*Goal of the exercise*
The line containing "Mesh.v and the" marks the end: output every line of the data up to it, and that line too, exactly as written.

*Provided records*
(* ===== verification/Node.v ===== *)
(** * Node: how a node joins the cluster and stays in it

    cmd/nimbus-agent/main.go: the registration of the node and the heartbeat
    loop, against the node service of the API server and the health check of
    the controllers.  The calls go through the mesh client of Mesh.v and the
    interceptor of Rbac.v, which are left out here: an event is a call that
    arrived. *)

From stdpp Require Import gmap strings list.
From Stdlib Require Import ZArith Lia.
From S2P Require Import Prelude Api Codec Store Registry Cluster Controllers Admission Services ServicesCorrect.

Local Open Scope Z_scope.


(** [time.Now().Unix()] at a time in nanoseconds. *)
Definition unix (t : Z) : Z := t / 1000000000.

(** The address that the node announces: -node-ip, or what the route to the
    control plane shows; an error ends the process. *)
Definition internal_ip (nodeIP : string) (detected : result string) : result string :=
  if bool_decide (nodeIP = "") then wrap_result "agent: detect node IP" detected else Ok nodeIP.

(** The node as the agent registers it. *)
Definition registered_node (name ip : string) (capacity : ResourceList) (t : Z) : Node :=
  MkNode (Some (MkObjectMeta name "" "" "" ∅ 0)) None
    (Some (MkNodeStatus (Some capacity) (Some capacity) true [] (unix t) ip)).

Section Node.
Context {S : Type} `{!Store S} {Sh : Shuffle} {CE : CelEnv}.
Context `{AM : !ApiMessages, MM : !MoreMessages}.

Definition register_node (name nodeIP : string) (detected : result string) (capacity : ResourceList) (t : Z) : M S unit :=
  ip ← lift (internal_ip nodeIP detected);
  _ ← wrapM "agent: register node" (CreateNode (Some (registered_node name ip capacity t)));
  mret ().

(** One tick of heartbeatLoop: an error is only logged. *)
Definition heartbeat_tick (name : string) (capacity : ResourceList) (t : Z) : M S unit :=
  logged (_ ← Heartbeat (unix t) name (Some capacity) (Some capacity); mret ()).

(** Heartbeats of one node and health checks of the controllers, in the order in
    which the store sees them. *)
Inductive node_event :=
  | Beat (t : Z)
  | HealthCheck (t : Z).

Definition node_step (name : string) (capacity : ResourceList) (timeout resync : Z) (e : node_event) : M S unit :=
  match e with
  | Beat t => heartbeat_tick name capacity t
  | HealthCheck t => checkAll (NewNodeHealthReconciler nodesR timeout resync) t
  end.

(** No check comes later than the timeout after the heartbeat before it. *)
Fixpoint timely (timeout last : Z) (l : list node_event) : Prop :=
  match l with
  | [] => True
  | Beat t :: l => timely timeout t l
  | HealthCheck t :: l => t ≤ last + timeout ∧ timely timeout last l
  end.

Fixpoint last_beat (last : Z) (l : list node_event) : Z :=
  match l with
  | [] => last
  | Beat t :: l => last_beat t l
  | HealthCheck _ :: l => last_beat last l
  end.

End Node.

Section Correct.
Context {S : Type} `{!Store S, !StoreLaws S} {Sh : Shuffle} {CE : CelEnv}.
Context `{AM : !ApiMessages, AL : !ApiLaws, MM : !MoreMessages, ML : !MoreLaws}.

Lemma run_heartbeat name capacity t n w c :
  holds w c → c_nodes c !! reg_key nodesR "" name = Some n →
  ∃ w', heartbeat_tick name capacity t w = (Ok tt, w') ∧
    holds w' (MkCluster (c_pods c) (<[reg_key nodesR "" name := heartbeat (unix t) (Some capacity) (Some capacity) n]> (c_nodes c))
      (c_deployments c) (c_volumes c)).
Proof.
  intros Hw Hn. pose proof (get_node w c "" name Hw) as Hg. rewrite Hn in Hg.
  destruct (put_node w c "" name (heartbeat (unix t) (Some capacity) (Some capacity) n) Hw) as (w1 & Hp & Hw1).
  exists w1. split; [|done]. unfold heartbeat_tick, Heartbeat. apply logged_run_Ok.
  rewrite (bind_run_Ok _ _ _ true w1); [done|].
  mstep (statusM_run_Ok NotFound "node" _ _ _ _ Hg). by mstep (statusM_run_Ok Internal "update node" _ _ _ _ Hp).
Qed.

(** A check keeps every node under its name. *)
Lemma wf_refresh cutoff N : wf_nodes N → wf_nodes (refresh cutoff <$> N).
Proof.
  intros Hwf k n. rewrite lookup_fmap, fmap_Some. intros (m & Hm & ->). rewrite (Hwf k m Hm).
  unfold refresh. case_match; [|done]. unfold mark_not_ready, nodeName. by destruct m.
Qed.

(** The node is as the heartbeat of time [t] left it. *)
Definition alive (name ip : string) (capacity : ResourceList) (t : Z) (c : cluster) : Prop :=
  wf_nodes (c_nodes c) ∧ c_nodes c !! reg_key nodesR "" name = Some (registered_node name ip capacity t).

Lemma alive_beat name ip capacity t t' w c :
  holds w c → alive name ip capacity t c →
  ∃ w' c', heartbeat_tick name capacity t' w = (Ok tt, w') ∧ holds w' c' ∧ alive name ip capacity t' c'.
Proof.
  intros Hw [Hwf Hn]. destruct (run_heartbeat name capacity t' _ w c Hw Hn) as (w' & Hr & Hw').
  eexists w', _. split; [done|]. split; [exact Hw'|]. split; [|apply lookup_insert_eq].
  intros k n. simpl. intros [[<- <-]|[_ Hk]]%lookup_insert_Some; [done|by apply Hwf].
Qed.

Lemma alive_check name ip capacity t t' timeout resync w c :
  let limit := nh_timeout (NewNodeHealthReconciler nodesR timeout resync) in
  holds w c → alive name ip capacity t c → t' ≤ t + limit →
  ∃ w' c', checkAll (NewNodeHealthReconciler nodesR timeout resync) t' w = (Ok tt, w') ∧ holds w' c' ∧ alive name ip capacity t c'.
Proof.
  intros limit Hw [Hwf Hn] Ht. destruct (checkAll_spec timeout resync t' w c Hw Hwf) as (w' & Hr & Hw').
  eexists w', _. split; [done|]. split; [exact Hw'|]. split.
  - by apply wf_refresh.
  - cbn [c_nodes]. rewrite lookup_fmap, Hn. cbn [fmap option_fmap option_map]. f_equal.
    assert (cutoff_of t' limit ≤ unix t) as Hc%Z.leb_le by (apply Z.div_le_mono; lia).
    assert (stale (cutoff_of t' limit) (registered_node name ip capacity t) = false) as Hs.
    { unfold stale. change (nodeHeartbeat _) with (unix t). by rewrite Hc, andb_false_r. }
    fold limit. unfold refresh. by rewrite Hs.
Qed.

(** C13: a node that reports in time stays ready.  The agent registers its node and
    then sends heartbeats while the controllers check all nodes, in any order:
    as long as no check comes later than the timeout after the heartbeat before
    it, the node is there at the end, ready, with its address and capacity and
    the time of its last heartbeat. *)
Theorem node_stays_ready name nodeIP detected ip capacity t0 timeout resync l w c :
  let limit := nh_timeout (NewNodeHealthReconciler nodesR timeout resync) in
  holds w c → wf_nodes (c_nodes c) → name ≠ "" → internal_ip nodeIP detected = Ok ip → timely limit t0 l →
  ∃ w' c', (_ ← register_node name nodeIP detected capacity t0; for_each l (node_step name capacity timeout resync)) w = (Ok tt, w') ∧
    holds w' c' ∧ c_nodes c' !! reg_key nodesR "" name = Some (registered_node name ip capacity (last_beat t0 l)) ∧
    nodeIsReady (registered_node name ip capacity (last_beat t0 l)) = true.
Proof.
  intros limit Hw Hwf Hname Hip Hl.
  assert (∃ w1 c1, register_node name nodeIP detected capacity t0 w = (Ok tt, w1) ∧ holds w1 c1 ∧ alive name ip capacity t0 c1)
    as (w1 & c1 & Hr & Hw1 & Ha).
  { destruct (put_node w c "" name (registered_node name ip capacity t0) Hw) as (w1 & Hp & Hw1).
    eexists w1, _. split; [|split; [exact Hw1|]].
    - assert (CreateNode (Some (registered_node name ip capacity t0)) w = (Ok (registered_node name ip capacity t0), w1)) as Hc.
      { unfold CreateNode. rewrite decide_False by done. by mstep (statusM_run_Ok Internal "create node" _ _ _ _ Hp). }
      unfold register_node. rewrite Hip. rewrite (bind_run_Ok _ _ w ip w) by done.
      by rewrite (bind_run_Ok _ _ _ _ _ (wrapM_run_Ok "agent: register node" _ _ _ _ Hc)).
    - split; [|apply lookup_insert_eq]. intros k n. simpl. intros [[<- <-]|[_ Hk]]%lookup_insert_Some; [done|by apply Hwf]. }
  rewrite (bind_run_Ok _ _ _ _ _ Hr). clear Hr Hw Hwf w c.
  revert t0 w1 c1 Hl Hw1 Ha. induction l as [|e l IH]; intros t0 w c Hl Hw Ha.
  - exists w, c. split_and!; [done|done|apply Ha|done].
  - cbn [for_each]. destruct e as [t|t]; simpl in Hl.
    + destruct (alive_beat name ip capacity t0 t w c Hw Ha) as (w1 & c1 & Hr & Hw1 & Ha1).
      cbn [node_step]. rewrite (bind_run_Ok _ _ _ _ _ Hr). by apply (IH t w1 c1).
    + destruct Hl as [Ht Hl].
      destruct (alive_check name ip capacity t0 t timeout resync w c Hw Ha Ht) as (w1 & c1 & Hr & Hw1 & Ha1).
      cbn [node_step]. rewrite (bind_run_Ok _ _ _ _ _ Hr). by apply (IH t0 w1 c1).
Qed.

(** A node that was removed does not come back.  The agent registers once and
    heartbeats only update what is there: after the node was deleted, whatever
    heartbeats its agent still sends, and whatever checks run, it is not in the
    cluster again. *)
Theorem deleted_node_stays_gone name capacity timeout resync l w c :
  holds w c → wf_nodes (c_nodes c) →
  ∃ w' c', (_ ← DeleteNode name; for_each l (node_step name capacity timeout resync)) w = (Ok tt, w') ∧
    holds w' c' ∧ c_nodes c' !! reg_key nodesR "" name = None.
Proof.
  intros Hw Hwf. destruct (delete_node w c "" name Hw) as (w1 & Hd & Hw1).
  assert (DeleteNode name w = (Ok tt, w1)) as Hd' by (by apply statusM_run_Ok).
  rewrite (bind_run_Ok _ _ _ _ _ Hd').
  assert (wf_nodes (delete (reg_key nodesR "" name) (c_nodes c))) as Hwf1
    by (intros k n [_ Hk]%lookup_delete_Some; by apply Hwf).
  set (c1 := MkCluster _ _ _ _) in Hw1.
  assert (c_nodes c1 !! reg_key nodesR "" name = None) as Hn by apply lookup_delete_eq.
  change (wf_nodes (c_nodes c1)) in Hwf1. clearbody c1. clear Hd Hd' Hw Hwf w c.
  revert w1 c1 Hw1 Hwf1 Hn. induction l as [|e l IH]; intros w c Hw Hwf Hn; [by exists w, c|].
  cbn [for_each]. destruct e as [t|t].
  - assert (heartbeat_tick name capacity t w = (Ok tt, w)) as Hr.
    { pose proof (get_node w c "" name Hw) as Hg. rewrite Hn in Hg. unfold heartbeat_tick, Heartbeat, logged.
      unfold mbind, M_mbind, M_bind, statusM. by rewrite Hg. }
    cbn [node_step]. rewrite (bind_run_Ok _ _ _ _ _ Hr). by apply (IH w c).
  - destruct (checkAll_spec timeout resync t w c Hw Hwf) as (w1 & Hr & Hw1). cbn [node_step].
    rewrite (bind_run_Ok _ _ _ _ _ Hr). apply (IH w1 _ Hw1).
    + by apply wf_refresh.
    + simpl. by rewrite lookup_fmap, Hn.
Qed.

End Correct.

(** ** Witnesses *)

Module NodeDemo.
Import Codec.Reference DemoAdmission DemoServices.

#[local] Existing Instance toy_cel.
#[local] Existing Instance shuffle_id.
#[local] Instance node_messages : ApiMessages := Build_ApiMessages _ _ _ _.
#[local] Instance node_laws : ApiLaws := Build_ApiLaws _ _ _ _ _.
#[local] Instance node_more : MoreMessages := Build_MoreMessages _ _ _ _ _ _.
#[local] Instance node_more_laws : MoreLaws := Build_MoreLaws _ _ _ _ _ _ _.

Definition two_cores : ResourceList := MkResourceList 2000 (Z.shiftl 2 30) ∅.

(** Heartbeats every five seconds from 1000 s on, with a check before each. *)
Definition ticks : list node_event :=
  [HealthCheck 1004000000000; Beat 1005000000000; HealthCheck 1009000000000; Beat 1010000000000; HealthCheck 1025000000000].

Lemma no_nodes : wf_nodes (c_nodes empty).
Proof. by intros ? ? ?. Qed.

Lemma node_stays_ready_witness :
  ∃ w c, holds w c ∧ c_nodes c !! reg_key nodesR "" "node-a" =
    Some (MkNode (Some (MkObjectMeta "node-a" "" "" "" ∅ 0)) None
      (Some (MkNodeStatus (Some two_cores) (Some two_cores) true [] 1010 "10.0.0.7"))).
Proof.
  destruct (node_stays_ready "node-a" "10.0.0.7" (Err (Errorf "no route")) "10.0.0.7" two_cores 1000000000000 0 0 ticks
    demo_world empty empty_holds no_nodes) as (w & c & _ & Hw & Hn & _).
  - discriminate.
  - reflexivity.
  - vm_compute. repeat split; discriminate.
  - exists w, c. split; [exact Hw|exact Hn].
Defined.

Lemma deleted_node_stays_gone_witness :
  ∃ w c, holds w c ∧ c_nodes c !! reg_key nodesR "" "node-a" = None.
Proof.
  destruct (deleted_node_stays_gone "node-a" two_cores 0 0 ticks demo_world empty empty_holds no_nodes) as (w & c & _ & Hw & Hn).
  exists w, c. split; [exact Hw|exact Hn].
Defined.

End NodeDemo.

*Output of the exercise*
(* ===== verification/Node.v ===== *)
(** * Node: how a node joins the cluster and stays in it

    cmd/nimbus-agent/main.go: the registration of the node and the heartbeat
    loop, against the node service of the API server and the health check of
    the controllers.  The calls go through the mesh client of Mesh.v and the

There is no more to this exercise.